:: Problem to work on ::
An exact transcription of every record is needed.

START Record extracts

Lemma is_substring_lower (t s : string) :
  is_substring t s -> is_substring (lower t) (lower s).
Proof.
  intros (p & q & ->). exists (lower p), (lower q).
  now rewrite !lower_append.
Qed.

Lemma is_substring_trans (t u s : string) :
  is_substring t u -> is_substring u s -> is_substring t s.
Proof.
  intros (p & q & ->) (p' & q' & ->).
  exists (p' +:+ p), (q +:+ q'). now rewrite !append_assoc.
Qed.

Lemma strip_idempotent (s : string) : strip (strip s) = strip s.
Proof. apply strip_by_idempotent. Qed.

Lemma clean_stripped (v : cell) : strip (clean v) = clean v.
Proof.
  unfold clean. destruct (isna v); [reflexivity | apply strip_idempotent].
Qed.

Lemma is_empty_false (s : string) : is_empty s = false <-> s <> EmptyString.
Proof. destruct s; simpl; split; congruence. Qed.

(** ** UnverifiedClassifier: the preferred reason *)

Lemma row_reason_shape (r : row) :
  row_reason_from_notes_or_hours r <> EmptyString /\
  strip (row_reason_from_notes_or_hours r) = row_reason_from_notes_or_hours r.
Proof.
  unfold row_reason_from_notes_or_hours.
  destruct (is_empty (clean (get r "other_notes" (VStr EmptyString)))) eqn:Ho;
    cbn [negb].
  - destruct (is_empty (clean (get r "hours_status" (VStr EmptyString))))
      eqn:Hh; cbn [negb].
    + split; [discriminate | reflexivity].
    + split; [now apply is_empty_false | apply clean_stripped].
  - split; [now apply is_empty_false | apply clean_stripped].
Qed.

(** X1. [row_reason_from_notes_or_hours] never returns the empty string
    and what it returns carries no white space at either end. *)
Theorem row_reason_never_blank (r : row) :
  row_reason_from_notes_or_hours r <> EmptyString /\
  strip (row_reason_from_notes_or_hours r) = row_reason_from_notes_or_hours r.
Proof. apply row_reason_shape. Qed.

Lemma row_reason_ext (r1 r2 : row) :
  clean (get r1 "other_notes" (VStr EmptyString))
    = clean (get r2 "other_notes" (VStr EmptyString)) ->
  clean (get r1 "hours_status" (VStr EmptyString))
    = clean (get r2 "hours_status" (VStr EmptyString)) ->
  row_reason_from_notes_or_hours r1 = row_reason_from_notes_or_hours r2.
Proof.
  intros Ho Hh. unfold row_reason_from_notes_or_hours. now rewrite Ho, Hh.
Qed.

(** X2. A blank [other_notes] cell (NaN, [None], the empty string or
    white space only) is the same to [row_reason_from_notes_or_hours] as
    a missing one, and a blank [hours_status] likewise: the fallback
    chain goes by the cleaned text alone. *)
Theorem row_reason_blank_is_missing (r : row) (col : string) (v : cell) :
  clean v = EmptyString ->
  row_reason_from_notes_or_hours (<[col := v]> r)
  = row_reason_from_notes_or_hours (delete col r).
Proof.
  intros Hv.
  assert (Hget : forall c,
             clean (get (<[col := v]> r) c (VStr EmptyString))
             = clean (get (delete col r) c (VStr EmptyString))).
  { intros c. unfold get. destruct (decide (col = c)) as [-> | Hne].
    - now rewrite lookup_insert_eq, lookup_delete_eq.
    - now rewrite lookup_insert_ne, lookup_delete_ne. }
  apply row_reason_ext; apply Hget.
Qed.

END Record extracts

:: Answer section ::
Lemma is_substring_lower (t s : string) :
  is_substring t s -> is_substring (lower t) (lower s).
Proof.
  intros (p & q & ->). exists (lower p), (lower q).
  now rewrite !lower_append.
Qed.

Lemma is_substring_trans (t u s : string) :
  is_substring t u -> is_substring u s -> is_substring t s.
Proof.
  intros (p & q & ->) (p' & q' & ->).
  exists (p' +:+ p), (q +:+ q'). now rewrite !append_assoc.
Qed.

Lemma strip_idempotent (s : string) : strip (strip s) = strip s.
Proof. apply strip_by_idempotent. Qed.

Lemma clean_stripped (v : cell) : strip (clean v) = clean v.
Proof.
  unfold clean. destruct (isna v); [reflexivity | apply strip_idempotent].
Qed.

Lemma is_empty_false (s : string) : is_empty s = false <-> s <> EmptyString.
Proof. destruct s; simpl; split; congruence. Qed.

(** ** UnverifiedClassifier: the preferred reason *)

Lemma row_reason_shape (r : row) :
  row_reason_from_notes_or_hours r <> EmptyString /\
  strip (row_reason_from_notes_or_hours r) = row_reason_from_notes_or_hours r.
Proof.
  unfold row_reason_from_notes_or_hours.
  destruct (is_empty (clean (get r "other_notes" (VStr EmptyString)))) eqn:Ho;
    cbn [negb].
  - destruct (is_empty (clean (get r "hours_status" (VStr EmptyString))))
      eqn:Hh; cbn [negb].
    + split; [discriminate | reflexivity].
    + split; [now apply is_empty_false | apply clean_stripped].
  - split; [now apply is_empty_false | apply clean_stripped].
Qed.

(** X1. [row_reason_from_notes_or_hours] never returns the empty string
    and what it returns carries no white space at either end. *)
Theorem row_reason_never_blank (r : row) :
  row_reason_from_notes_or_hours r <> EmptyString /\
  strip (row_reason_from_notes_or_hours r) = row_reason_from_notes_or_hours r.
Proof. apply row_reason_shape. Qed.

Lemma row_reason_ext (r1 r2 : row) :
  clean (get r1 "other_notes" (VStr EmptyString))
    = clean (get r2 "other_notes" (VStr EmptyString)) ->
  clean (get r1 "hours_status" (VStr EmptyString))
    = clean (get r2 "hours_status" (VStr EmptyString)) ->
  row_reason_from_notes_or_hours r1 = row_reason_from_notes_or_hours r2.
Proof.
  intros Ho Hh. unfold row_reason_from_notes_or_hours. now rewrite Ho, Hh.
Qed.

(** X2. A blank [other_notes] cell (NaN, [None], the empty string or
    white space only) is the same to [row_reason_from_notes_or_hours] as
    a missing one, and a blank [hours_status] likewise: the fallback
    chain goes by the cleaned text alone. *)
Theorem row_reason_blank_is_missing (r : row) (col : string) (v : cell) :
  clean v = EmptyString ->
  row_reason_from_notes_or_hours (<[col := v]> r)
  = row_reason_from_notes_or_hours (delete col r).
Proof.
  intros Hv.
  assert (Hget : forall c,
             clean (get (<[col := v]> r) c (VStr EmptyString))
             = clean (get (delete col r) c (VStr EmptyString))).
  { intros c. unfold get. destruct (decide (col = c)) as [-> | Hne].
    - now rewrite lookup_insert_eq, lookup_delete_eq.
    - now rewrite lookup_insert_ne, lookup_delete_ne. }
  apply row_reason_ext; apply Hget.
Qed.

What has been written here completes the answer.